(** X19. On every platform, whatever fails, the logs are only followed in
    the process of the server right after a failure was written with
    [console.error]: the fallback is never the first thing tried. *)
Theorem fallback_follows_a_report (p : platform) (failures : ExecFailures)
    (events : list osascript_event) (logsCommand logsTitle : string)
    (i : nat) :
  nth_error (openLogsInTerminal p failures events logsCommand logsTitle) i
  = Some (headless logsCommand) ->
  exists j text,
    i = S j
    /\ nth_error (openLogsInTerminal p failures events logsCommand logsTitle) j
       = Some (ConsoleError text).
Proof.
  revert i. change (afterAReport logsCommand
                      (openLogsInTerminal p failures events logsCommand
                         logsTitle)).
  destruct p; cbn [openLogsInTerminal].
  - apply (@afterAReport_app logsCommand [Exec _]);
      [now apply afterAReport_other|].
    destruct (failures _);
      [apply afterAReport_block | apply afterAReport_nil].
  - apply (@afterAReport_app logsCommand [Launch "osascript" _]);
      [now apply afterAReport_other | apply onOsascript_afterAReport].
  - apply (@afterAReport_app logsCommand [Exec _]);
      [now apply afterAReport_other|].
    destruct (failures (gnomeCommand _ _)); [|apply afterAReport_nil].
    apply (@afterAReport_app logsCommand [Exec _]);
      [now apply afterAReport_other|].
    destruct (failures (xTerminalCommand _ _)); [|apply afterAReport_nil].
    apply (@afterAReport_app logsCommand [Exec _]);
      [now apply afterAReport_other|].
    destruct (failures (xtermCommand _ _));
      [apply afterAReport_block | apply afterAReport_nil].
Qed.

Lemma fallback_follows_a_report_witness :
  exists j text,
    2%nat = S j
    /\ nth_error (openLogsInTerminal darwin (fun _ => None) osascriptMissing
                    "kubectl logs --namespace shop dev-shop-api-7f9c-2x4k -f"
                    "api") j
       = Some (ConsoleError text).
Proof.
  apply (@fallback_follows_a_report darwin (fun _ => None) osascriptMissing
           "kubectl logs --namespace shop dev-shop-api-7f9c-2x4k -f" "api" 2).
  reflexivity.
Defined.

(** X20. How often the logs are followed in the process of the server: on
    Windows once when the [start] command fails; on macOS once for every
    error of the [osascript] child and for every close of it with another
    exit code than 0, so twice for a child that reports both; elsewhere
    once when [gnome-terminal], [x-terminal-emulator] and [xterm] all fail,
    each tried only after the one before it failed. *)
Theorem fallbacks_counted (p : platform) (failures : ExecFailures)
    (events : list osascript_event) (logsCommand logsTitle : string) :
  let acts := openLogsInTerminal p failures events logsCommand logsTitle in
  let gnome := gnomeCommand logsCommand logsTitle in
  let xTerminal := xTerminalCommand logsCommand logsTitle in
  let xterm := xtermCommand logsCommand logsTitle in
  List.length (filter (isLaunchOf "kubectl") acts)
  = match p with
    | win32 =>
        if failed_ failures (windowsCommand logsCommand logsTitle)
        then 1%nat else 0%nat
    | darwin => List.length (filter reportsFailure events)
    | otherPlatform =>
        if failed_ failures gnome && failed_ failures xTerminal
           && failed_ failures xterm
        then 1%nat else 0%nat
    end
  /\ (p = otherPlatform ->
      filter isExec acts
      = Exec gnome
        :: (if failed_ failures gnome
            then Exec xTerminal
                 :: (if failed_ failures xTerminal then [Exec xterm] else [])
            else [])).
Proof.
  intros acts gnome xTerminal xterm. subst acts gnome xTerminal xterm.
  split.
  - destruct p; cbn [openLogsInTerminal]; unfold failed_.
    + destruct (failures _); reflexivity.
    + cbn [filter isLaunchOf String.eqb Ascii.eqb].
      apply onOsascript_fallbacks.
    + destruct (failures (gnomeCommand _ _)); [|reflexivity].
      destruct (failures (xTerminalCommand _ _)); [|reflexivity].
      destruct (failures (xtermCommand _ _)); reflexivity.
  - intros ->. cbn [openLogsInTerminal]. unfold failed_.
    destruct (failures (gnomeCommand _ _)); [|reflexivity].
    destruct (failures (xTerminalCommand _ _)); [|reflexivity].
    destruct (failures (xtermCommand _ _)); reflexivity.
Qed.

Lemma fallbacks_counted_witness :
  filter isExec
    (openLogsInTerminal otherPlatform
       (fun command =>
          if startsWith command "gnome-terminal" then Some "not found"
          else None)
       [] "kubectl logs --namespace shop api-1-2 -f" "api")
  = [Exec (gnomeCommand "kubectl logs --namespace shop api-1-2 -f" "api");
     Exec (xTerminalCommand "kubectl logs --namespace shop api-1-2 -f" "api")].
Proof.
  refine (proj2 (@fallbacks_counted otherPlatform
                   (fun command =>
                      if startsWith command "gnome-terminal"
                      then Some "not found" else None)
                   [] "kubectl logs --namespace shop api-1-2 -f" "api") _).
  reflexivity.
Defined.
--
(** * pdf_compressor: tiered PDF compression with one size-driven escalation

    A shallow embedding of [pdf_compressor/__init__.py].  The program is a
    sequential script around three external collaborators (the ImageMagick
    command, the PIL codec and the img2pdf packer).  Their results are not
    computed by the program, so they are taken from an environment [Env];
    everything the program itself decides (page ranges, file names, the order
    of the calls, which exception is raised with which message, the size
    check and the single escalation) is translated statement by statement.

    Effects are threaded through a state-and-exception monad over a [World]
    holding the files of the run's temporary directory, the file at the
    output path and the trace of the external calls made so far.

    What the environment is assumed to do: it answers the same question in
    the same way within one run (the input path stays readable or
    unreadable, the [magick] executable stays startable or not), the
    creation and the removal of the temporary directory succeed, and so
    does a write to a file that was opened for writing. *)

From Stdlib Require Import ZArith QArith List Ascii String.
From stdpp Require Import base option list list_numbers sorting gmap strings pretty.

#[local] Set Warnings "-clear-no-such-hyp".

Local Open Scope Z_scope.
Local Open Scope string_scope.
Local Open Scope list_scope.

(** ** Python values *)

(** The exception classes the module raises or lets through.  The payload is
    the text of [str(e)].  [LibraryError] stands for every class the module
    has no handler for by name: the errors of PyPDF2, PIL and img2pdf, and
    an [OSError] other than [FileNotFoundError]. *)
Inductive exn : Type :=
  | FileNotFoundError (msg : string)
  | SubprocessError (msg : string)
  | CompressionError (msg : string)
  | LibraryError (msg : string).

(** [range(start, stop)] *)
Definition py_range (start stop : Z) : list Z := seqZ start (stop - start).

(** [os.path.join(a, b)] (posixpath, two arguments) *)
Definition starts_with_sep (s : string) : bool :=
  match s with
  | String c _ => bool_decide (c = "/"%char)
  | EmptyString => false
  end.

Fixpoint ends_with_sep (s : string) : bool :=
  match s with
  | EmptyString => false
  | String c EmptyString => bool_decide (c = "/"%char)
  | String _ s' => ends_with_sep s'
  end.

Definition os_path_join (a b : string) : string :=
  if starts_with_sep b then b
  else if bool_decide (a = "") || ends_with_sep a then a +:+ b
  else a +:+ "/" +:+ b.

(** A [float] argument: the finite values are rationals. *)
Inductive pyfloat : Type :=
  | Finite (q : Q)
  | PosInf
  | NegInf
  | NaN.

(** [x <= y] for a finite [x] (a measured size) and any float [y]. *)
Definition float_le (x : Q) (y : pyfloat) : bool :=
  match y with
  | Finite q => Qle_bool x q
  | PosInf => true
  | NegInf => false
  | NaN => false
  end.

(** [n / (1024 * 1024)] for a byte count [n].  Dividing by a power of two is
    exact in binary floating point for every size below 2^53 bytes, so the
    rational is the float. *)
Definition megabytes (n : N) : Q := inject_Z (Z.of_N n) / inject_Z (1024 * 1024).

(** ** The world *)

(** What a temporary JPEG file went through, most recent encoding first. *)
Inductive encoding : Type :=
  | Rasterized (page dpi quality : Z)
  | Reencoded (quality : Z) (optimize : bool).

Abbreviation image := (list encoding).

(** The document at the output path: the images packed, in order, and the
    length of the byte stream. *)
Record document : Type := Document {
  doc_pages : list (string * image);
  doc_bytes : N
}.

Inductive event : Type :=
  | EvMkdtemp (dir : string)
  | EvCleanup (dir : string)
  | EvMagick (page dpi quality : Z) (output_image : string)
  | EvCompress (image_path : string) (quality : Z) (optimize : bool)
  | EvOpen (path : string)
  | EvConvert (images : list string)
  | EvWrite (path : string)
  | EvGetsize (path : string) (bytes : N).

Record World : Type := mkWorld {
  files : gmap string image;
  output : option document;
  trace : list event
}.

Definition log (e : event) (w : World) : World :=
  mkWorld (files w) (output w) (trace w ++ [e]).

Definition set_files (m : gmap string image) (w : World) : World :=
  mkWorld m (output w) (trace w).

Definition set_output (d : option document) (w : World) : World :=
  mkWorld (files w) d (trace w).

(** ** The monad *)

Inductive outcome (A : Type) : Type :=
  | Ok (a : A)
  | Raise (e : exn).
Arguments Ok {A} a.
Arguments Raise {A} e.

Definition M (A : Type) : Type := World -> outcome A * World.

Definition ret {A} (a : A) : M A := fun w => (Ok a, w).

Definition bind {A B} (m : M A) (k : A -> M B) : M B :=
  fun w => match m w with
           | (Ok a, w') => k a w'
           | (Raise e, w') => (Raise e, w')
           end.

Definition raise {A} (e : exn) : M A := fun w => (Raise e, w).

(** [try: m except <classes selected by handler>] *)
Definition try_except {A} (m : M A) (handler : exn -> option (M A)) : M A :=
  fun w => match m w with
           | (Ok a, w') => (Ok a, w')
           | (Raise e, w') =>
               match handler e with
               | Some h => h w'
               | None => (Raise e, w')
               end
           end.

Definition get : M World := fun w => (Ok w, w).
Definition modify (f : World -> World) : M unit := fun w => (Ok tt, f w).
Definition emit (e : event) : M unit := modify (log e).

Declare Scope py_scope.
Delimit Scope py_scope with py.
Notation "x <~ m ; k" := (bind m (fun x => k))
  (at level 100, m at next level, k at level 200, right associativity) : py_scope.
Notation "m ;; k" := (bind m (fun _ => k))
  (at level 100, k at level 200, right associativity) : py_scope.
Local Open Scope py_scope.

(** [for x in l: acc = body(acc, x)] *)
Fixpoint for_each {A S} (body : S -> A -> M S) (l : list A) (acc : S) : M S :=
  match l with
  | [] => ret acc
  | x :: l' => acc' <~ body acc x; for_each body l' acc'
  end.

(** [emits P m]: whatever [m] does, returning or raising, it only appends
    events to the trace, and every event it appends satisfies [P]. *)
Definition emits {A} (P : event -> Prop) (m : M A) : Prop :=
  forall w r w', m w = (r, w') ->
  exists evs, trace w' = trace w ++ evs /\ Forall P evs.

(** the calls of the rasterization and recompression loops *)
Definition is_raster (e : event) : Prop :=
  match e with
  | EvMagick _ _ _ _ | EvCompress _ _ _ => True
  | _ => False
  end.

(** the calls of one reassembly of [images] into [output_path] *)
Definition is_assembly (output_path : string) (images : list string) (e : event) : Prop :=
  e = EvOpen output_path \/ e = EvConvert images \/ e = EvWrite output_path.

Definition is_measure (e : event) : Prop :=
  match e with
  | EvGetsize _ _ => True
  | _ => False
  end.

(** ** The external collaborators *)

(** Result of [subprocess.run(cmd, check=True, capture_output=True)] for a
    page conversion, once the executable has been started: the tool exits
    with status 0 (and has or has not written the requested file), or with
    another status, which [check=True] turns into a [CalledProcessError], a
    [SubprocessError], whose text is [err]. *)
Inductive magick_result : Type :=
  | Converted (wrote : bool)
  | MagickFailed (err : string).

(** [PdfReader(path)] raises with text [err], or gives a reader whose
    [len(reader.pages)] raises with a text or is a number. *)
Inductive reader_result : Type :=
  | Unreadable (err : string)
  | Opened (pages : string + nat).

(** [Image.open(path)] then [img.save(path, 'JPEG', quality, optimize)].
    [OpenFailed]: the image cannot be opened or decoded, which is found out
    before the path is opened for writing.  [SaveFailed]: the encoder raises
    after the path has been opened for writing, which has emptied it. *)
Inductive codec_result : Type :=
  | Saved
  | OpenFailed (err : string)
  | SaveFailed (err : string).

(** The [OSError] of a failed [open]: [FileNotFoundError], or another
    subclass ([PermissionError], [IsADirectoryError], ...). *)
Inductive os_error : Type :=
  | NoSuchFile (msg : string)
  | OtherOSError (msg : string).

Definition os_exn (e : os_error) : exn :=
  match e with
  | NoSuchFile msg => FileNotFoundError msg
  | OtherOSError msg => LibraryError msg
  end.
==
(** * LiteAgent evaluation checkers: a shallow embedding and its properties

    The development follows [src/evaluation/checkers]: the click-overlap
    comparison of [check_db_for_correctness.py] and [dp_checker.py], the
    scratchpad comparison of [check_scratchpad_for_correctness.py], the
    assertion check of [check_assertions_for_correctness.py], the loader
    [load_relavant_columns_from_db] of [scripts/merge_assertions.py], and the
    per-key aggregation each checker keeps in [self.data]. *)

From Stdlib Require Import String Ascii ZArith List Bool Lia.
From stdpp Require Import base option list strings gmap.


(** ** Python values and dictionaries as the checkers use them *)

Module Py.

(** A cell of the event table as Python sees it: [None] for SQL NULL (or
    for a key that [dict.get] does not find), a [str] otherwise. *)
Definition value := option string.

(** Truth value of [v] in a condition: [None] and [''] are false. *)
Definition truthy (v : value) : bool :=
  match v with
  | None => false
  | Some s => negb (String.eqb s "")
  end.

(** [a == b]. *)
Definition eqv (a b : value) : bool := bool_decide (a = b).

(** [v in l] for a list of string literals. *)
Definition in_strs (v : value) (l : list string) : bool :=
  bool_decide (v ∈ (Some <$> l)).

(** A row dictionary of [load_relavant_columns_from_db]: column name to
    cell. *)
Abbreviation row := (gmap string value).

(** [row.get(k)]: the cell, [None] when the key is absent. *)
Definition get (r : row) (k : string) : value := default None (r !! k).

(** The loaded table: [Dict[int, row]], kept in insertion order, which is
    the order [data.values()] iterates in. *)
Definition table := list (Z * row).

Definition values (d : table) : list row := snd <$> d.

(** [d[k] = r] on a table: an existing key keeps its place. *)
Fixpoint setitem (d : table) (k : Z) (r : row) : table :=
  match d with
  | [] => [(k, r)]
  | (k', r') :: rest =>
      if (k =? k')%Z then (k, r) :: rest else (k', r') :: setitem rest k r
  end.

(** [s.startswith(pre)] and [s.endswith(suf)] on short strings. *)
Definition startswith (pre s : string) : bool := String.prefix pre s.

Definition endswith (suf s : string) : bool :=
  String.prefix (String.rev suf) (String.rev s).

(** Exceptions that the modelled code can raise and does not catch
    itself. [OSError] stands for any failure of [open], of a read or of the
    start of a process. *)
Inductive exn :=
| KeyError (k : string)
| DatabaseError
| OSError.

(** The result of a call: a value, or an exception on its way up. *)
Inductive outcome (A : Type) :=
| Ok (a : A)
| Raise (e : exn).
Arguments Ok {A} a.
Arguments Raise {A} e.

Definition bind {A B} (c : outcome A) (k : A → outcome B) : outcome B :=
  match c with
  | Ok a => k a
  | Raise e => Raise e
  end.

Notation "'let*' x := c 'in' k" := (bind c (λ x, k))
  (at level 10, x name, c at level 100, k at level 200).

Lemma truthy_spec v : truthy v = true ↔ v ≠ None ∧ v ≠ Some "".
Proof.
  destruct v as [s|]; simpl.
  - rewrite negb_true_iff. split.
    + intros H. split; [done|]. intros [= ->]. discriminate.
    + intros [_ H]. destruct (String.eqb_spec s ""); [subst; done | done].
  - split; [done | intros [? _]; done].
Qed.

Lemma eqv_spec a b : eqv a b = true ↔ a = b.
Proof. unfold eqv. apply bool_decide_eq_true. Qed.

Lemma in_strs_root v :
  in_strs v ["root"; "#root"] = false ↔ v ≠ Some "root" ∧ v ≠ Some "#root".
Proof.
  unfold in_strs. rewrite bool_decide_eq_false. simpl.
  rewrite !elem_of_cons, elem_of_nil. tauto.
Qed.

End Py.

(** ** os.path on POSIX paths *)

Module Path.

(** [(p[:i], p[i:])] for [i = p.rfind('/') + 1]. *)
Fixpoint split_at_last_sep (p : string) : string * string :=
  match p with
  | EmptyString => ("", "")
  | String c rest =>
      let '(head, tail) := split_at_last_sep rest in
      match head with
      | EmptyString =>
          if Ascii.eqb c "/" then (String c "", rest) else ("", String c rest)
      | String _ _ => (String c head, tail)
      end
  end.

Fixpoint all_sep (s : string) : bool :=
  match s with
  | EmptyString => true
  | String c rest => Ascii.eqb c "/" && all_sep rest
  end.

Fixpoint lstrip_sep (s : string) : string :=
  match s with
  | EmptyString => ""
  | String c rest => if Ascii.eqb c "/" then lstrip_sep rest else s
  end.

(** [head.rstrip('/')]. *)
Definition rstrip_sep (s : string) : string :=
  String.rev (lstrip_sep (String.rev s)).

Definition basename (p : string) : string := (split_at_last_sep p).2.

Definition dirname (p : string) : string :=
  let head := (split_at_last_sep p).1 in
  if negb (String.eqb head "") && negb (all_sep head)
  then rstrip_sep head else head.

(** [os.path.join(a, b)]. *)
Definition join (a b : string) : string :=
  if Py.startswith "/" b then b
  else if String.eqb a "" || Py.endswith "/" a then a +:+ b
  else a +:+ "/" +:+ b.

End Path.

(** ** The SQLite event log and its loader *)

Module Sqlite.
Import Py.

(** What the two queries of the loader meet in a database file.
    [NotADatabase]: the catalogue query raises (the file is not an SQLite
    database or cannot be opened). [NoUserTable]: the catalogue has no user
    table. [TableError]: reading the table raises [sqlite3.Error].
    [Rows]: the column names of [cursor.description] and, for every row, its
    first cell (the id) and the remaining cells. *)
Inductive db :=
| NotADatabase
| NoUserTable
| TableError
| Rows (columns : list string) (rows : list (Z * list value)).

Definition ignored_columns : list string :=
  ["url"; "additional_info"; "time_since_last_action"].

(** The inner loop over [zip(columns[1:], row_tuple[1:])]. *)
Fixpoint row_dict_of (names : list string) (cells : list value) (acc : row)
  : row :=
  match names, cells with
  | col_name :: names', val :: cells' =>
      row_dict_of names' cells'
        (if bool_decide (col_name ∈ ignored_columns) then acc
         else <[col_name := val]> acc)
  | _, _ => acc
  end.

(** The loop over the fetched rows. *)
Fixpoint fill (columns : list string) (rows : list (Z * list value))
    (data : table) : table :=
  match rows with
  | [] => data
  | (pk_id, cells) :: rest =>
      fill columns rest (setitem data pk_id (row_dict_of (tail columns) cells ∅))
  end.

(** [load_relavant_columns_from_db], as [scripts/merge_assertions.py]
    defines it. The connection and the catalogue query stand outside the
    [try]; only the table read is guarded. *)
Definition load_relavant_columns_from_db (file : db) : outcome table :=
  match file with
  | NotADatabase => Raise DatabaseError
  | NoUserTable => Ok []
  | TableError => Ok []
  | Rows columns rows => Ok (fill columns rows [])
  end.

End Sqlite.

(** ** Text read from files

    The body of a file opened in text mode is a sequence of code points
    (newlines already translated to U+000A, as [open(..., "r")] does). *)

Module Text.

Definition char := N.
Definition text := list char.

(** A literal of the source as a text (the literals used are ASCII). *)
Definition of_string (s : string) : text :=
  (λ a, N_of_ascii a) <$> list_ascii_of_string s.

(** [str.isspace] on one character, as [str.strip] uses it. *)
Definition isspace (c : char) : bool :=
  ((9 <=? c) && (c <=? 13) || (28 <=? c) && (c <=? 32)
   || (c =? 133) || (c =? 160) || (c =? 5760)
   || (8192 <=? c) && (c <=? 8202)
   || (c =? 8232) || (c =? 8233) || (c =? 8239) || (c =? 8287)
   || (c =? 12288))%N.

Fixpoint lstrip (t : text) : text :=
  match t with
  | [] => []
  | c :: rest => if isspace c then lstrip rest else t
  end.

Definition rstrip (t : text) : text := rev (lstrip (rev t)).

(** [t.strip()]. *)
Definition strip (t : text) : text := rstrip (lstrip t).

### Problem to solve
Begin with the line above that has "(m : M A) (k : A" and continue through the line that has "(** [try: m except", setting each one down exactly. Stop there.

### Task output
Definition bind {A B} (m : M A) (k : A -> M B) : M B :=
  fun w => match m w with
           | (Ok a, w') => k a w'
           | (Raise e, w') => (Raise e, w')
           end.

Definition raise {A} (e : exn) : M A := fun w => (Raise e, w).

(** [try: m except <classes selected by handler>] *)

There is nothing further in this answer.